PPAR: The Portrait of a Target Ally to Cancer Chemopreventive Agents
Figure 1
Peroxisome
proliferator-activated receptor-γ and ligands: pathways
and functions. PPARγ protein exhibits a structural organization
consisting of three functional domains: an N-terminal domain, a DNA-binding
domain (DBD) and a carboxy-terminal ligand binding domain (LBD). PPARγ forms heterodimers with a second member of the
nuclear receptor family, the retinoic X receptor (RXR). Unliganded PPARγ suppresses transcription (pathway A) either by
interfering with key transcription factors (pathway A1) or through recruitment
of corepressors (CoRep) on a PPRE element (pathway A2). Ligand binding to PPARγ (pathway B) triggers conformational changes that lead
to dissociation of corepressors (CoRep) and subsequent association of
coactivators (CoAct). The complex is binding to PPREs and triggers
transcription (pathway B). PPARs ligands can also
exert their action through PPARγ-independent mechanisms
also (pathway C).
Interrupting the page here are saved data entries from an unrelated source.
Lemma push_records image a t records :
  Forall (λ r, length r = 12) records →
  ∃ t', fold_opt (push_record image a) t records = Some t' ∧
    entries t' = entries t ++ record_entries image a records ∧
    rejected_entries t' + length (record_entries image a records) = rejected_entries t + length records.
Proof.
  intros F. revert t. induction F as [|r l Hr F IH]; intros t; cbn [fold_opt].
  { exists t. simpl. rewrite app_nil_r. split_and!; [done..|lia]. }
  destruct (read_le_Some r 0 4) as [b Eb]; [lia|]. destruct (read_le_Some r 4 4) as [e Ee]; [lia|].
  destruct (read_le_Some r 8 4) as [w Ew]; [lia|].
  assert (∃ x, parse_record image a r = Some x) as [x Ex].
  { unfold parse_record. rewrite Eb, Ee, Ew. by eexists. }
  assert (record_entries image a (r :: l) =
    match x with Some f => f :: record_entries image a l | None => record_entries image a l end) as ->
    by (unfold record_entries; cbn [omap list_omap]; rewrite Ex; by destruct x).
  assert (push_record image a t r = Some match x with
    | None => mkTable (entries t) (S (rejected_entries t))
    | Some f => mkTable (entries t ++ [f]) (rejected_entries t) end) as ->
    by (unfold push_record; by rewrite Ex).
  cbn [mbind option_bind]. destruct x as [f|].
  - destruct (IH (mkTable (entries t ++ [f]) (rejected_entries t))) as (t' & E & Ee' & Er).
    exists t'. rewrite E, Ee'. simpl in *. split_and!; [done|by rewrite <-app_assoc|lia].
  - destruct (IH (mkTable (entries t) (S (rejected_entries t)))) as (t' & E & Ee' & Er).
    exists t'. rewrite E, Ee'. simpl in *. split_and!; [done..|lia].
Qed.

#[global] Instance entry_le_trans : Transitive entry_le.
Proof. intros x y z. unfold entry_le. lia. Qed.
#[global] Instance entry_le_total : Total entry_le.
Proof. intros x y. unfold entry_le. lia. Qed.

(** Every entry came from an accepted range. *)
Lemma record_entry_spec image a records e :
  e ∈ record_entries image a records →
  executable_range a (begin_rva e) (end_rva e) = Some (begin_va e, end_va e) ∧
  unwind_info e = parse_unwind_info_at image a (image_base a + unwind_info_rva e).
Proof.
  intros He. unfold record_entries in He.
  apply list_elem_of_omap in He as (r & _ & He). unfold parse_record in He.
  destruct (read_le r 0 4) as [b|]; [|done]. destruct (read_le r 4 4) as [en|]; [|done].
  destruct (read_le r 8 4) as [w|]; [|done]. cbn [mbind option_bind mjoin option_join] in He.
  apply bind_Some in He as ([bv ev] & Er & He).
  apply bind_Some in He as (uv & [-> _]%checked_add_Some & He). injection He as <-. by split.
Qed.

Lemma fold_records image a t records t' :
  fold_opt (push_record image a) t records = Some t' →
  entries t' = entries t ++ record_entries image a records.
Proof.
  revert t. induction records as [|r l IH]; intros t; cbn [fold_opt].
  { intros [= <-]. unfold record_entries. simpl. by rewrite app_nil_r. }
  destruct (push_record image a t r) as [t1|] eqn:E1; [|done]. intros ->%IH.
  unfold push_record in E1. destruct (parse_record image a r) as [x|] eqn:Ex; [|done].
  cbn [mbind option_bind] in E1. injection E1 as <-. unfold record_entries.
  cbn [omap list_omap]. rewrite Ex. destruct x as [f|]; [|done]. cbn. by rewrite <-app_assoc.
Qed.
Lemma entry_executable image a t e :
  parse_runtime_functions image a = Some t → e ∈ entries t → is_executable_va a (begin_va e) = true.
Proof.
  unfold parse_runtime_functions. intros E He. apply bind_Some in E as ([[rva size]|] & _ & E).
  2:{ injection E as <-. by apply not_elem_of_nil in He. }
  destruct (_ || _) in E; [done|]. apply bind_Some in E as (dv & _ & E).
  apply bind_Some in E as (dir & _ & E). apply bind_Some in E as (t1 & E1 & E). injection E as <-.
  cbn [entries] in He. rewrite merge_sort_Permutation, (fold_records _ _ _ _ _ E1) in He.
  apply record_entry_spec in He as [He _]. by apply executable_range_spec in He as (_ & _ & _ & ? & _).
Qed.

(** For a mapped exception directory of whole records the table lists, in
    order of begin, end and unwind address, exactly the records whose range
    starts in an executable section and ends within it; the others are counted.
    Entries keep their RVAs and the unwind metadata read at their address. *)
Theorem runtime_functions_correct image a rva size dir :
  exception_directory image = Some (Some (rva, size)) →
  (size mod 12 = 0)%Z → (0 < size)%Z → (image_base a + rva ≤ u64_max)%Z →
  slice_for_va a image (image_base a + rva) size = Some dir →
  ∃ t, parse_runtime_functions image a = Some t ∧
    let records := chunks (length dir / 12) dir in
    Sorted entry_le (entries t) ∧ entries t ≡ₚ record_entries image a records ∧
    rejected_entries t + length (entries t) = length dir / 12 ∧
    ∀ e, e ∈ entries t →
      (begin_rva e < end_rva e)%Z ∧ begin_va e = (image_base a + begin_rva e)%Z ∧
      end_va e = (image_base a + end_rva e)%Z ∧
      unwind_info e = parse_unwind_info_at image a (image_base a + unwind_info_rva e) ∧
      is_executable_va a (begin_va e) = true ∧
      ∃ s, s ∈ sections a ∧ is_executable s = true ∧ (image_base a + vaddr s ≤ begin_va e)%Z ∧
        (end_va e ≤ image_base a + vaddr s + Z.max (vsize s) (raw_size s))%Z.
Proof.
  intros Ed M P B Sl. unfold parse_runtime_functions. rewrite Ed. change (Z.of_nat IMAGE_RUNTIME_FUNCTION_ENTRY_SIZE) with 12%Z.
  cbn [mbind option_bind]. rewrite M, (proj2 (Z.eqb_neq size 0)) by lia. cbn [Z.eqb negb orb].
  rewrite (proj2 (checked_add_Some _ _ _)) by (by split). cbn [mbind option_bind]. rewrite Sl.
  cbn [mbind option_bind]. change IMAGE_RUNTIME_FUNCTION_ENTRY_SIZE with 12.
  destruct (chunks_length (length dir / 12) dir) as [Lc Fc]; [apply Nat.Div0.mul_div_le|].
  destruct (push_records image a (mkTable [] 0) _ Fc) as (t & E & Ee & Er). rewrite E. cbn [entries rejected_entries mbind option_bind] in *.
  eexists. split; [done|]. cbn [entries rejected_entries]. rewrite Ee. rewrite Lc in Er.
  change ([] ++ ?l) with l. set (es := record_entries _ _ _) in *.
  pose proof (merge_sort_Permutation entry_le es) as Pm.
  split_and!; [apply Sorted_merge_sort; apply _|done|rewrite Pm; lia|].
  intros e He. rewrite Pm in He. apply record_entry_spec in He as [Hr Hu].
  apply executable_range_spec in Hr as (?&?&?&?&?). by split_and!.
Qed.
For instance in NSCLC cell lines activation of TNF-TRAIL
induce apoptosis, while PGE2 degradation, trough 15-hydroxyprostagladin dehydrogenase induction, results in enhanced epithelial
differentiation. In endothelial cells PPARγ
ligands can markedly boost expression of CD36 which
functions as the receptor of endogenous antiangiogenic molecule
thrombospondin-1, thereby potentiating the apoptotic response. (PFAs: polyunsaturated
fatty acids, TZDs: thiazolidinediones, PPRE: peroxisome proliferator response
element, TNF: tumor necrosis factor, TRAIL: TNF-related apoptosis-inducing
ligand, NSCLC: non-small cell lung carcinoma).